Oil jitters continue to play a role in market activity as geopolitical uncertainty surrounding the Middle East and North Africa continue. In fact, oil prices moved higher by 2.7% to settle at $99.63 per barrel, which was a two-year closing high. News reports had it that Saudi Arabia sent tanks into neighboring Bahrain to help quell social unrest. Saudi Arabia itself is nervous of possible protests within its borders and their stock market revealed those concerns as their stock market dove 7%.

In market data today, the February ISM Manufacturing Index tagged a multi-year high of 61.4, which was higher than expected, but January construction spending declined 0.7%, which was a tad more than anticipated.

By the end of the trading day the major averages took significant losses, with the S&P dropping 1.57%, while the Wilshire 4500 was hit for a 1.82% loss.

Here's today's charts:

$NAMO.jpg

Surprisingly, NAMO and NYMO didn't fall as much as one might have expected given today's losses.
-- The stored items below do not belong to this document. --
(** * script_generator.py: validators, one generation job, the batch

    A shallow embedding of [src/script_generator.py]: the two argparse
    [type] functions, the job run by each pool worker and [main].
    The [Document] class comes from the module [document], which the
    script imports; what its constructor and methods do in a given job
    is an input of the model ([DocumentEnv]).  The pool follows
    [multiprocessing.pool]: jobs are cut into chunks, a worker runs a
    chunk in order, and the map waits for every chunk. *)

From Stdlib Require Import ZArith List String Ascii Bool Lia PeanoNat.
From Stdlib Require Import DecimalString QArith.
Import ListNotations.

Local Open Scope string_scope.
Local Open Scope list_scope.
Local Open Scope Z_scope.

(** ** Python values and exceptions *)

(** The values the validators are applied to: argparse hands a [type]
    function the command-line string; an [int] is what a direct call or
    a second application receives. *)
Inductive py_value :=
| PyInt (n : Z)
| PyStr (s : string).

(** Exception classes that occur in the script.  Every class here is a
    subclass of [Exception]; [DocumentError] stands for whatever the
    [document] module raises under the given class name. *)
Inductive exc_class :=
| ArgumentTypeError
| ValueError
| UnboundLocalError
| DocumentError (name : string).

Record py_exception := PyExc { exc_cls : exc_class; exc_msg : string }.

Definition exc_class_eqb (a b : exc_class) : bool :=
  match a, b with
  | ArgumentTypeError, ArgumentTypeError => true
  | ValueError, ValueError => true
  | UnboundLocalError, UnboundLocalError => true
  | DocumentError x, DocumentError y => String.eqb x y
  | _, _ => false
  end.

(** A call either raises or returns. *)
Definition result (A : Type) : Type := (py_exception + A)%type.

Definition raises_class {A} (c : exc_class) (r : result A) : bool :=
  match r with
  | inl e => exc_class_eqb (exc_cls e) c
  | inr _ => false
  end.

(** ** [int(value)] and [str(n)] *)

Module PyInt_of_str.

(** [Py_ISSPACE]: tab, newline, vertical tab, form feed, carriage
    return, space. *)
Definition Py_ISSPACE (c : ascii) : bool :=
  let n := nat_of_ascii c in
  ((9 <=? n)%nat && (n <=? 13)%nat) || (n =? 32)%nat.
(** [for i, j := 0, len(l)-1; i < j; i, j = i+1, j-1 { l[i], l[j] = l[j], l[i] }]
    from the indices [i], [j] on, for at most [n] more rounds. *)
Fixpoint reverse_rounds (n : nat) (l : list A) (i j : Z) : option (list A) :=
  if decide (i < j)%Z then
    match n with
    | 0 => None
    | S n' =>
        match slice_index l j, slice_index l i with
        | Some y, Some x =>
            match slice_assign l i y ≫= λ l1, slice_assign l1 j x with
            | Some l2 => reverse_rounds n' l2 (i + 1) (j - 1)
            | None => None
            end
        | _, _ => None
        end
    end
  else Some l.

(** The loop: the distance from [i] to [j] shrinks by two in every round,
    so [j - i] rounds are more than it can take. *)
Definition reverse_loop (l : list A) (i j : Z) : option (list A) :=
  reverse_rounds (Z.to_nat (j - i)) l i j.

End Slices.

Section REST.

(** [W]: whatever the methods of the resources read and change; [Obj]: the
    Go values behind resources and decode targets; [Req]: the rest of an
    [http.Request] (body, query, form). *)
Context {W Obj Req : Type}.

Record Request : Type := {
  Method : string;
  URL_Path : string;
  Content_Type : string;
  raw : Req
}.

(** [type MutableResource interface { ApplyREST() error }], as the method
    bound to its receiver. *)
Definition MutableResource : Type := W → option error * W.

(** A non-nil [Resource]: its value and the methods its type has. *)
#[warnings="-register-all"]
Inductive Resource : Type := mkResource {
  value : Obj;
  Index : option (string → W → (option Resource * option error) * W);
  QueryREST : option (W → Obj * W);
  IntoREST : option (W → Obj * W);
  GetREST : option (W → (option Resource * option error) * W);
  PostREST : option (W → (option Resource * option error) * W);
  PutREST : option (W → (option Resource * option error) * W);
  DeleteREST : option (W → (option Resource * option error) * W);
  ApplyREST : option MutableResource
}.

(** The libraries the file calls. *)
Variable schema_Decode_query : Obj → Req → W → option error * W.
Variable ParseForm : Req → option error.
Variable schema_Decode_form : Obj → Req → W → option error * W.
Variable json_Decode : Obj → Req → W → option error * W.
Variable json_Encode : Obj → W → option error.
(** [fmt.Errorf("Decode query for %T => %T: %v", resource, obj, err)] *)
Variable query_Errorf : Obj → Obj → error → error.

(** Calls on the [http.ResponseWriter]. *)
Inductive wcall : Type :=
  | Header_Set (key val : string)
  | Encode (object : Obj)
  | http_Error (text : string) (code : Z).

Definition readRequest (r : Request) (into : W → Obj * W) (w : W)
  : option error * W :=
  let contentType := Content_Type r in
  let '(object, w1) := into w in
  if decide (contentType = "application/x-www-form-urlencoded") then
    match ParseForm (raw r) with
    | Some err => (Some (RequestError err), w1)
    | None =>
        match schema_Decode_form object (raw r) w1 with
        | (Some err, w2) => (Some (RequestError err), w2)
        | (None, w2) => (None, w2)
        end
    end
  else if decide (contentType = "application/json") then
    match json_Decode object (raw r) w1 with
    | (Some err, w2) => (Some (RequestError err), w2)
    | (None, w2) => (None, w2)
    end
  else
    (Some (Errorf StatusUnsupportedMediaType
             ("Unknown Content-Type: " +:+ contentType)), w1).

Definition readQuery (r : Request) (resource : Resource) (query : W → Obj * W)
    (w : W) : option error * W :=
  let '(obj, w1) := query w in
  match schema_Decode_query obj (raw r) w1 with
  | (Some err, w2) => (Some (RequestError (query_Errorf (value resource) obj err)), w2)
  | (None, w2) => (None, w2)
  end.

Definition writeResponse (object : Obj) (w : W) : list wcall * option error :=
  match json_Encode object w with
  | Some err => ([Header_Set "Content-Type" "application/json"], Some err)
  | None => ([Header_Set "Content-Type" "application/json"; Encode object], None)
  end.

(** [if queryResource, ok := resource.(QueryResource); !ok {} else if err := readQuery(...)] *)
Definition query_step (r : Request) (resource : option Resource) (w : W)
  : option error * W :=
  match resource with
  | Some res =>
      match QueryREST res with
      | Some query => readQuery r res query w
      | None => (None, w)
      end
  | None => (None, w)
  end.

(** [if mutableResource, ok := resource.(MutableResource); ok { mutables = append(mutables, mutableResource) }] *)
Definition append_mutable (mutables : list MutableResource) (resource : option Resource)
  : list MutableResource :=
  match resource ≫= ApplyREST with
  | Some mutableResource => mutables ++ [mutableResource]
  | None => mutables
  end.

(** The [for _, name := range strings.Split(path, "/")] of [lookup]: the
    resource reached, the mutables collected and the error returned. *)
Fixpoint lookup_names (r : Request) (names : list string)
    (resource : option Resource) (mutables : list MutableResource) (w : W)
  : (option Resource * list MutableResource * option error) * W :=
  match names with
  | [] => ((resource, mutables, None), w)
  | name :: names' =>
      match query_step r resource w with
      | (Some err, w1) => ((resource, [], Some err), w1)
      | (None, w1) =>
          match resource ≫= Index with
          | None => ((resource, [], Some (web_Error StatusNotFound None)), w1)
          | Some index =>
              match index name w1 with
              | ((_, Some err), w2) => ((resource, [], Some err), w2)
              | ((None, None), w2) =>
                  ((None, [], Some (web_Error StatusNotFound None)), w2)
              | ((Some nextResource, None), w2) =>
                  lookup_names r names' (Some nextResource)
                    (append_mutable mutables (Some nextResource)) w2
              end
          end
      end
  end.

(** [api.lookup(r)]; [None] is a run-time panic. *)
Definition API_lookup (root : option Resource) (r : Request) (w : W)
  : option ((option Resource * list MutableResource * option error) * W) :=
  match lookup_names r (strings_Split (URL_Path r)) root (append_mutable [] root) w with
  | ((resource, _, Some err), w1) => Some ((resource, [], Some err), w1)
  | ((resource, mutables, None), w1) =>
      match query_step r resource w1 with
      | (Some err, w2) => Some ((resource, [], Some err), w2)
      | (None, w2) =>
          mutables' ← reverse_loop mutables 0 (Z.of_nat (length mutables) - 1);
          Some ((resource, mutables', None), w2)
      end
  end.

(** The [for _, resource := range parents] of [apply]. *)
Fixpoint apply_parents (parents : list MutableResource) (w : W) : option error * W :=
  match parents with
  | [] => (None, w)
  | resource :: parents' =>
      match resource w with
      | (Some err, w1) => (Some err, w1)
      | (None, w1) => apply_parents parents' w1
      end
  end.

Definition API_apply (resource : option MutableResource)
    (parents : list MutableResource) (w : W) : option error * W :=
  match resource with
  | Some applyREST =>
      match applyREST w with
      | (Some err, w1) => (Some err, w1)
      | (None, w1) => apply_parents parents w1
      end
  | None => apply_parents parents w
  end.
(** The rows with a given [guid]. *)
Definition rowsWithGuid (g : string) (rs : list Row) : list Row :=
  filter (sameGuid g) rs.

End Rows.

(** A single healthy backend, as the only entry of the registry. *)
Definition single (prepareValue : Value -> option string) (n : string)
           (h : list Call) : World :=
  [{| name := n; pool := healthyPool prepareValue h |}].

Definition rowCounts (prepareValue : Value -> option string) (w : World)
  : list nat :=
  map (fun e => List.length (storedRows prepareValue (pool e))) w.


(** ** Vocabulary of the further properties *)

(** The statements a complete run of the writer sends to one backend. *)
Definition batchCalls (posts : list Value) : list Call :=
  Query createTableQuery [] :: map insertCall posts.

(** The pool after it has received the calls [sent], in this order. *)
Definition afterCalls (sent : list Call) (p : Pool) : Pool :=
  {| respond := respond p; history := history p ++ sent |}.

(** The calls [sent] went to pool [p] one after the other, and each of them
    but the last was answered: a call that is rejected is the last one. *)
Inductive answeredButLast : Pool -> list Call -> Prop :=
| abl_none (p : Pool) : answeredButLast p []
| abl_last (p : Pool) (c : Call) : answeredButLast p [c]
| abl_next (p : Pool) (c : Call) (sent : list Call) :
    resolves (answer p c) = true ->
    answeredButLast (record c p) sent ->
    answeredButLast p (c :: sent).


(** The TypeError reading the first column of a batch element that is
    [null] or [undefined] throws. *)
Definition unreadable (v : Value) : Error :=
  typeError (match v with VNull => "null" | _ => "undefined" end) "title".


(** The calls that read and never write: the existence, ping, count and
    latest-timestamp queries, and the release of the pool. *)
Definition readOnly (c : Call) : bool :=
  match c with
  | End => true
  | Query sql _ =>
      match parseStatement sql with
      | SelectGuid | Ping | CountPosts | LatestPost => true
      | _ => false
      end
  end.

(** The calls [getAllDatabaseStats] sends to pool [p]: the count query, and
    the latest-timestamp query when the count was answered. *)
Definition statsCalls (p : Pool) : list Call :=
  if resolves (answer p (Query countQuery []))
  then [Query countQuery []; Query latestQuery []]
  else [Query countQuery []].

Definition withPool (e : Entry) (p : Pool) : Entry :=
  {| name := name e; pool := p |}.


(** Entry [e'] is entry [e] later on, and if [e] holds a healthy backend
    then so does [e'], with the same stored rows. *)
Definition keepsRows (prepareValue : Value -> option string) (e e' : Entry)
  : Prop :=
  name e' = name e
  /\ forall h, pool e = healthyPool prepareValue h ->
               exists sent,
                 pool e' = healthyPool prepareValue (h ++ sent)
                 /\ storedRows prepareValue (pool e')
                    = storedRows prepareValue (pool e).


(** Entry [e'] is entry [e] later on, and if [e] holds a healthy backend
    then [e'] holds it with the rows it had, followed by at most [n] new
    ones. *)
Definition appendsAtMost (prepareValue : Value -> option string) (n : nat)
           (e e' : Entry) : Prop :=
  name e' = name e
  /\ forall h, pool e = healthyPool prepareValue h ->
               exists sent added,
                 pool e' = healthyPool prepareValue (h ++ sent)
                 /\ storedRows prepareValue (pool e')
                    = storedRows prepareValue (pool e) ++ added
                 /\ List.length added <= n.

(** * Properties *)

(** ** The fan-out *)

Section FanOut.

Context {A : Type} (task : string -> M Pool A).

(** The joined array holds the settlement of every callback, in registry
    order. *)
Lemma allSettled_results (w : World) :
  fst (allSettled task w)
  = map (fun e => settle (fst (task (name e) (pool e)))) w.
Proof.
  induction w as [|e rest IH]; simpl; [reflexivity|].
  unfold runOn. destruct (task (name e) (pool e)) as [c p].
  destruct (allSettled task rest) as [results rest']. simpl in *.
  now rewrite IH.
Qed.

(** Every entry keeps its name and holds the pool its callback left. *)
Lemma allSettled_world (w : World) :
  snd (allSettled task w) = map (fun e => snd (runOn task e)) w.
Proof.
  induction w as [|e rest IH]; simpl; [reflexivity|].
  destruct (runOn task e) as [c e'].
  destruct (allSettled task rest) as [results rest']. simpl in *.
  now rewrite IH.
Qed.

Lemma allSettled_length (w : World) :
  List.length (fst (allSettled task w)) = List.length w.
Proof. rewrite allSettled_results. apply length_map. Qed.

(** A callback that cannot throw yields fulfilled settlements only. *)
Lemma allSettled_fulfilled (w : World) :
  (forall n p, exists a, fst (task n p) = Return a) ->
  Forall (fun r => isFulfilled r = true) (fst (allSettled task w)).
Proof.
  intros Hret. rewrite allSettled_results. apply Forall_map, Forall_forall.
  intros e _. destruct (Hret (name e) (pool e)) as [a ->]. reflexivity.
Qed.

End FanOut.
(** C5 (as amended).  [findSimilar(id, type, size)] never throws and returns
    at most [size] entries.  It returns [] when the source lookup fails or the
    source has no embedding; otherwise its first two requests are the lookup
    and a nearest-neighbour query for [size + 1] neighbours ([size * 5]
    candidates).  Each entry comes from a neighbour whose engine id differs
    from [id]; the entry's [id] field is that engine id unless the stored
    neighbour has an [id] field of its own, which the spread of [_source]
    writes over it.  When the lookup and the query are answered, the result
    is exactly the first [size] of the neighbours whose engine id differs
    from [id], in the engine's order. *)
Theorem findSimilar_excludes_source :
  forall es id type size tr,
    let index := SearchService.posts_or type USERS in
    (exists l, fst (SearchService.findSimilar es id type size tr) = Ok l /\ List.length l <= size)
    /\ (forall e, es_get es index id = Throw e ->
          fst (SearchService.findSimilar es id type size tr) = Ok [])
    /\ (forall d, es_get es index id = Ok d -> truthy (get (get_source d) "embedding") = false ->
          fst (SearchService.findSimilar es id type size tr) = Ok [])
    /\ (forall d, es_get es index id = Ok d -> truthy (get (get_source d) "embedding") = true ->
          exists ev, snd (SearchService.findSimilar es id type size tr) =
            tr ++ [Req (ReqGet index id);
                   Req (ReqSearch [index]
                          (SearchService.knn_body (get (get_source d) "embedding") (size + 1) (size * 5)))]
               ++ ev)
    /\ (forall d resp l,
          es_get es index id = Ok d -> truthy (get (get_source d) "embedding") = true ->
          es_search es [index]
            (SearchService.knn_body (get (get_source d) "embedding") (size + 1) (size * 5)) = Ok resp ->
          fst (SearchService.findSimilar es id type size tr) = Ok l ->
          forall item, In item l ->
            exists h, In h (res_hits resp) /\ hit_id h <> id
                      /\ item = JObj (spread [("id", JStr (hit_id h)); ("score", JNum (hit_score h))]
                                             (hit_source h))
                      /\ (~ In "id" (map fst (hit_source h)) -> get_opt item "id" = JStr (hit_id h)))
    /\ (forall d resp,
          es_get es index id = Ok d -> truthy (get (get_source d) "embedding") = true ->
          es_search es [index]
            (SearchService.knn_body (get (get_source d) "embedding") (size + 1) (size * 5)) = Ok resp ->
          fst (SearchService.findSimilar es id type size tr) =
            Ok (map (fun h => JObj (spread [("id", JStr (hit_id h)); ("score", JNum (hit_score h))]
                                           (hit_source h)))
                    (firstn size (filter (fun h => negb (String.eqb (hit_id h) id)) (res_hits resp))))).
Proof.
  intros es id type size tr index.
  split; [|split; [|split; [|split; [|split]]]].
  - apply yields_total; [|apply findSimilar_total].
    unfold SearchService.findSimilar. cbv zeta.
    apply yields_catch.
    + apply yields_bind; intros d.
      destruct (negb _); [apply yields_ret; simpl; lia|].
      apply yields_bind; intros r. apply yields_ret.
      rewrite length_map. apply firstn_le_length.
    + intros e. apply yields_bind; intros u. apply yields_ret. simpl. lia.
  - intros e He.
    unfold SearchService.findSimilar, catch, bind, client_get, send. cbv zeta.
    fold index. rewrite He. reflexivity.
  - intros d Hd Hemb.
    unfold SearchService.findSimilar, catch, bind, client_get, send. cbv zeta.
    fold index. rewrite Hd. simpl negb. rewrite Hemb. reflexivity.
  - intros d Hd Hemb.
    unfold SearchService.findSimilar. cbv zeta. fold index.
    apply starts_with_catch; [|appends_tac].
    intros tr0. unfold bind at 1, client_get, send. rewrite Hd. rewrite Hemb. simpl negb.
    cbv iota beta.
    unfold bind, client_search, send.
    destruct (es_search es [index] _) as [r|e].
    + exists []. simpl. rewrite <- app_assoc. reflexivity.
    + exists []. simpl. rewrite <- app_assoc. reflexivity.
  - intros d resp l Hd Hemb Hs Hl item Hin.
    unfold SearchService.findSimilar, catch, bind, client_get, client_search, send in Hl.
    cbv zeta in Hl. fold index in Hl. rewrite Hd in Hl. rewrite Hemb in Hl. simpl negb in Hl.
    cbv iota beta in Hl. rewrite Hs in Hl. simpl in Hl. injection Hl as <-.
    apply in_map_iff in Hin. destruct Hin as [h [<- Hh]].
    apply in_firstn in Hh.
    apply filter_In in Hh. destruct Hh as [Hh Hne].
    exists h. split; [exact Hh|]. split.
    + intros Heq. subst id. rewrite String.eqb_refl in Hne. discriminate Hne.
    + split; [reflexivity|]. intros Hnin. simpl.
      rewrite get_spread_not_in by exact Hnin. reflexivity.
  - intros d resp Hd Hemb Hs.
    unfold SearchService.findSimilar, catch, bind, client_get, client_search, send.
    cbv zeta. fold index. rewrite Hd. rewrite Hemb. simpl negb.
    cbv iota beta. rewrite Hs. reflexivity.
Qed.

(** C5 fails as stated: the neighbour [b] of post [a] was stored with its
    own field [id: "a"], and the entry built from it carries the queried id. *)
Lemma findSimilar_self_id_counterexample :
  fst (SearchService.findSimilar Fixtures.similar_engine "a" "posts" 10 []) =
    Ok [JObj [("id", JStr "a"); ("score", JNum 1%R)]].
Proof. reflexivity. Qed.

Lemma findSimilar_excludes_source_witness :
  fst (SearchService.findSimilar Fixtures.engine_down "a" "posts" 10 []) = Ok []
  /\ (exists ev, snd (SearchService.findSimilar Fixtures.similar_engine "a" "posts" 10 []) =
       [] ++ [Req (ReqGet POSTS "a");
              Req (ReqSearch [POSTS] (SearchService.knn_body (JArr [JNum 1%R]) 11 50))] ++ ev)
  /\ exists l, fst (SearchService.findSimilar Fixtures.similar_engine "a" "posts" 10 []) = Ok l
               /\ List.length l = 1.
Proof.
  split; [|split].
  - apply (proj1 (proj2 (findSimilar_excludes_source Fixtures.engine_down "a" "posts" 10 []))
             ConnectionError).
    reflexivity.
  - apply (proj1 (proj2 (proj2 (proj2 (findSimilar_excludes_source Fixtures.similar_engine
                                         "a" "posts" 10 []))))
             (mkGetResponse [("embedding", JArr [JNum 1%R])])); reflexivity.
  - eexists. split.
    + apply (proj2 (proj2 (proj2 (proj2 (proj2 (findSimilar_excludes_source Fixtures.similar_engine
                                                  "a" "posts" 10 [])))))
               (mkGetResponse [("embedding", JArr [JNum 1%R])])
               (Fixtures.one_hit "b" [("id", JStr "a")])); reflexivity.
    + reflexivity.
Defined.

(** ** Recommendations *)







(** ** Ids of the sync passes *)

Section AddsLemmas.
Context {A B : Type} (Q : event -> Prop).

Lemma adds_ret (a : A) : adds Q (ret a).
Proof. intros tr. exists []. rewrite app_nil_r. split; [reflexivity | constructor]. Qed.

Lemma adds_log (msg : string) : Q (Log msg) -> adds Q (log msg).
Proof. intros H tr. exists [Log msg]. split; [reflexivity | constructor; auto]. Qed.

Lemma adds_send (r : request) (answer : result A) : Q (Req r) -> adds Q (send r answer).
Proof. intros H tr. exists [Req r]. split; [reflexivity | constructor; auto]. Qed.

Lemma adds_bind (R : A -> Prop) (m : M A) (k : A -> M B) :
  adds Q m -> yields R m -> (forall a, R a -> adds Q (k a)) -> adds Q (bind m k).
Proof.
  intros Hm Hy Hk tr. unfold bind. destruct (Hm tr) as [ev1 [H1 F1]]. specialize (Hy tr).
  destruct (m tr) as [[a|e] tr'] eqn:E; simpl in H1, Hy; subst tr'.
  - destruct (Hk a Hy (tr ++ ev1)) as [ev2 [H2 F2]]. exists (ev1 ++ ev2).
    rewrite H2, app_assoc. split; [reflexivity | apply Forall_app; auto].
  - exists ev1. auto.
Qed.

Lemma adds_catch (m : M A) (h : error -> M A) :
  adds Q m -> (forall e, adds Q (h e)) -> adds Q (catch m h).
Proof.
  intros Hm Hh tr. unfold catch. destruct (Hm tr) as [ev1 [H1 F1]].
  destruct (m tr) as [[a|e] tr'] eqn:E; simpl in H1; subst tr'.
  - exists ev1. auto.
  - destruct (Hh e (tr ++ ev1)) as [ev2 [H2 F2]]. exists (ev1 ++ ev2).
    rewrite H2, app_assoc. split; [reflexivity | apply Forall_app; auto].
Qed.

Lemma yields_true (m : M A) : yields (fun _ => True) m.
Proof. intros tr. destruct (fst (m tr)); trivial. Qed.

End AddsLemmas.

(** [mapM] over a pure, fallible transformation adds no event; its result
    lists the transformation's results, in order. *)
Lemma mapM_lift {A B} (f : A -> result B) (l : list A) (tr : list event) :
  exists r, mapM (fun y => lift (f y)) l tr = (r, tr)
            /\ (forall docs, r = Ok docs -> Forall2 (fun y d => f y = Ok d) l docs).
Proof.
  induction l as [|x l IH].
  - exists (Ok []). split; [reflexivity|]. intros docs [= <-]. constructor.
  - destruct IH as [r [Hr Hf]]. simpl. unfold bind at 1, lift at 1.
    destruct (f x) as [b|e] eqn:Ef.
    + unfold bind. rewrite Hr. destruct r as [docs|e].
      * exists (Ok (b :: docs)). split; [reflexivity|].
        intros docs' [= <-]. constructor; auto.
      * exists (Throw e). split; [reflexivity|]. discriminate.
    + exists (Throw e). split; [reflexivity|]. discriminate.
Qed.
But they are both now flashing sells.

$NAHL.jpg

NAHL flipped to a sell, while NYHL barely remained on a buy.

$TRIN.jpg

TRIN spiked much higher and suggests today's losses were overdone, while TRINQ posted a much more tame reading. Both are flashing sells.

BPCOMPQ.png

BPCOMPQ dipped lower on today's action, but is not far from that lower bollinger band. If it can cross back up through it this signal will flip back to a buy.

So the system remains on buy and the market is oversold. A bounce should be near, but geopolitical uncertainty could temper any rally. Especially if oil continues its march higher (something that's actually expected right now). Liquidity remains at high levels, so selling pressure "should" be somewhat contained, but I wouldn't necessarily bet the farm on that. Should institutional money managers decide to go into distribution, things could get real ugly, real fast. So far that's not the case.

In any event, the market is nervous right now so I would expect volatility to remain with us for the foreseeable future.